* [WORK INSTRUCTIONS] In how many lines of these records does the word "ExtPacket" appear? Give the number by itself.

-------- MATERIAL TO PROCESS --------

Lemma from_aurp_cases (w : RW) (ing : Ingress) (pk : ExtPacket) :
  reachable (table w) -> sends w = [] -> ext_typed pk -> tunnelID (in_ident ing) <> [] ->
  exists w' e, OutputFromAURP ing pk w = Some (w', e) /\ reachable (table w') /\
    ((is_Some e /\ emitted w' = emitted w /\ refused w ing pk) \/
     (e = None /\ exists r t out,
        optimal (table w) (DstNet pk) (avoiding (table w) (clock w) (tunnelID (in_ident ing))) r /\
        Target r = Some t /\ t <> AURPPeer (tunnelID (in_ident ing)) /\
        exportNetworkHidden (in_timing ing) (in_ident ing) (DstNet pk) = false /\
        emitted w' = emitted w ++ [TargetForward t out] /\
        same_but_hops pk out /\ ext_typed out /\ ddpHopCount out = hops_out w pk r)).
Proof.
  intros Hr Hs Hp Hid. pose proof (reachable_inv _ Hr) as Hinv.
  assert (Hz : u16 (Size pk)) by apply Hp. unfold OutputFromAURP.
  erewrite (r_bind (getw config)) by done. erewrite (r_bind (getw table)) by done.
  erewrite (r_bind (getw clock)) by done. cbv zeta. set (id := tunnelID (in_ident ing)) in *.
  destruct (_ || exportNetworkHidden _ _ _) eqn:Eh.
  { exists w. eexists. split; [done|]. split; [done|]. left. split; [done|]. split; [done|].
    apply orb_prop in Eh as [Eh|Eh]; [|by right; left]. left.
    destruct (config w) as [c|]; [by exists c|done]. }
  apply orb_false_elim in Eh as [_ Eh]. set (best := Lookup _ _ _).
  destruct (route_for_tunnel w id pk Hinv Hid) as [(e & -> & Hn)|(r & t & -> & Hst & Ht & Hne & Ho)];
    cbn [checkr].
  { destruct (tally_frame (negb (Zero best) && from_tunnel best id) id reflectionDrops 1 w)
      as (w1 & E1 & Ht1 & _ & _ & He1 & _).
    exists w1, (Some e). rewrite (r_bind _ _ _ _ _ E1), Ht1. split; [done|]. split; [done|].
    left. split; [done|]. split; [done|]. right. right. by left. }
  unfold target_class at 1. rewrite Ht. cbn [fmap option_fmap option_map].
  match goal with |- context [if ?b then tally id alternativePathForwards 1 else _] =>
    destruct (tally_frame b id alternativePathForwards 1 w)
      as (w1 & E1 & Ht1 & Hc1 & Hk1 & He1 & Hs1) end.
  rewrite (r_bind _ _ _ _ _ E1). clear E1. case_if.
  { exists w1. eexists. rewrite Ht1. split; [done|]. split; [done|]. left. split; [done|].
    split; [done|]. do 3 right. left. apply andb_prop in E as [E _]. by apply Z.leb_le in E. }
  match goal with |- context [checkr ?x fail_with _] => set (red := x) end.
  pose proof (ingress_reduction w ing pk r t Hinv Hz Hst Ht Ho) as Hred. fold red in Hred.
  destruct red as [[p changed]|e|]; cbn [checkr]; [|exists w1, (Some e)|done].
  - destruct Hred as [[Hsb Hpt] Hh].
    destruct (tally_frame changed id hopCountReductions 1 w1) as (w2 & E2 & Ht2 & Hc2 & Hk2 & He2 & Hs2).
    rewrite (r_bind _ _ _ _ _ E2).
    destruct (prepared_forward p r t (Some (AURPPeer id)) w2 Ht) as (w' & out & E' & Hout & Hc & _);
      [congruence|].
    exists w', None. split; [exact E'|]. destruct Hc as ([Hrt _] & _ & _ & _ & He & _).
    cbn [table with_emitted] in Hrt. rewrite Ht2, Ht1 in Hrt.
    split; [by eapply reachable_steps|]. right. split; [done|].
    destruct (same_but_hops_cksum pk p out Hsb Hout) as [Hsb' Hh'].
    exists r, t, out. split; [done|]. split; [done|]. split; [done|]. split; [done|].
    split; [rewrite He; cbn [emitted with_emitted]; congruence|]. split; [done|].
    split; [eapply cleared_typed; [by apply Hpt|done]|congruence].
  - rewrite Ht1. split; [done|]. split; [done|]. left. by split; [eexists|].
Qed.


(** ** Counting hops *)

Lemma Output_exact w pk :
  reachable (table w) -> sends w = [] ->
  exists w' e, Output pk w = Some (w', e) /\ reachable (table w') /\
    ((is_Some e /\ w' = w /\
      forall r, stored (table w) r -> covers r (DstNet pk) -> Valid (table w) (clock w) r <> true) \/
     (e = None /\ exists r t out,
        optimal (table w) (DstNet pk) (fun r => Valid (table w) (clock w) r = true) r /\
        Target r = Some t /\ (out = pk \/ out = with_Cksum 0 pk) /\
        counted (with_emitted (emitted w ++ [TargetForward t out]) w) w')).
Proof.
  intros Hr Hs. pose proof (reachable_inv _ Hr) as Hinv. unfold Output.
  erewrite (r_bind (getw table)) by done. erewrite (r_bind (getw clock)) by done.
  unfold outputRoute. rewrite bool_decide_eq_true_2 by done. cbv zeta.
  pose proof (first_route_optimal (table w) (DstNet pk) (Valid (table w) (clock w)) Hinv) as Ho.
  change (first_route _ _) with (Lookup (table w) (clock w) (DstNet pk)) in Ho.
  destruct (optimal_cases _ _ _ _ Hinv Ho) as [(_ & Hz & Hn)|(Hz & Hst & _)]; rewrite Hz; cbn [checkr].
  - exists w. eexists. split; [done|]. split; [done|]. by left.
  - destruct (stored_target _ _ Hinv Hst) as (t & Ht & _ & _).
    destruct (prepared_forward pk _ t None w Ht Hs) as (w' & out & E & Hout & Hc & _).
    exists w', None. split; [exact E|]. split.
    { destruct Hc as ([Hrt _] & _). by eapply reachable_steps. }
    right. split; [done|]. by exists (Lookup (table w) (clock w) (DstNet pk)), t, out.
Qed.

(** One router forwards [pk] as [out]. *)
Definition hop (pk out : ExtPacket) : Prop :=
  exists w w' t, reachable (table w) /\ sends w = [] /\ Forward pk w = Some (w', None) /\
    emitted w' = emitted w ++ [TargetForward t out].

Lemma hop_counts pk out :
  ext_typed pk -> hop pk out ->
  ext_typed out /\ ddpHopCount out = ddpHopCount pk + 1 /\ same_but_hops pk out.
Proof.
  intros Hp (w & w' & t & Hr & Hs & E & Hem). assert (Hz : u16 (Size pk)) by apply Hp.
  pose proof (hops_bound pk) as Hb. revert E. unfold Forward. case_if; [done|]. zbool.
  unfold maxRouteDistance in E. unfold wrap16. rewrite Z.mod_small by lia.
  set (p := setDDPHopCount (ddpHopCount pk + 1) pk). intros E'.
  assert (Hp' : ext_typed p) by (apply setDDPHopCount_typed; [done|lia]).
  assert (Hh : ddpHopCount p = ddpHopCount pk + 1) by (apply setDDPHopCount_get; [done|lia]).
  destruct (Output_exact w p Hr Hs) as (w1 & e & E1 & _ & [([? He] & _)|(-> & r & t' & o & _ & _ & Ho & Hc)]);
    rewrite E1 in E'; [by injection E' as _ ->|]. injection E' as ->.
  destruct Hc as (_ & _ & _ & _ & He & _). rewrite Hem in He. cbn [emitted with_emitted] in He.
  apply app_inv_head in He as [= _ <-].
  destruct (same_but_hops_cksum pk p out) as [Hsb Hho];
    [split; [by destruct pk|apply setDDPHopCount_low; [done|lia]]|done|].
  split; [|by rewrite Hho]. by eapply cleared_typed.
Qed.

(** Every router on the way adds one hop and changes nothing else but a
    checksum it clears, so that after [n] routers the packet has [n] hops more
    and no packet is ever forwarded more than 15 times, whatever the routing
    tables say - a packet caught in a loop of routers dies. *)
Theorem hop_count_limits_forwarding (n : nat) (pk out : ExtPacket) :
  ext_typed pk -> nsteps hop n pk out ->
  ddpHopCount out = ddpHopCount pk + Z.of_nat n /\ Z.of_nat n <= 15 - ddpHopCount pk /\
  same_but_hops pk out.
Proof.
  intros Hp H. assert (Hind : ddpHopCount out = ddpHopCount pk + Z.of_nat n /\ same_but_hops pk out).
  { revert Hp. induction H as [pk|n pk mid out Hhop _ IH]; intros Hp; [split; [lia|by destruct pk; split]|].
    destruct (hop_counts pk mid Hp Hhop) as (Hm & Hh & Hsb). destruct (IH Hm) as [E Hsb'].
    split; [lia|]. destruct Hsb as [Hsb Hl], Hsb' as [Hsb' Hl']. split; [|congruence]. rewrite <- Hsb.
    transitivity (with_Size (Size pk) (with_Cksum 0 (with_Size (Size mid) out))); [done|].
    by rewrite Hsb'. }
  destruct Hind. pose proof (hops_bound out). split; [done|]. split; [lia|done].
Qed.
End Spec.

--------

* [RESULT OF THIS TASK] 3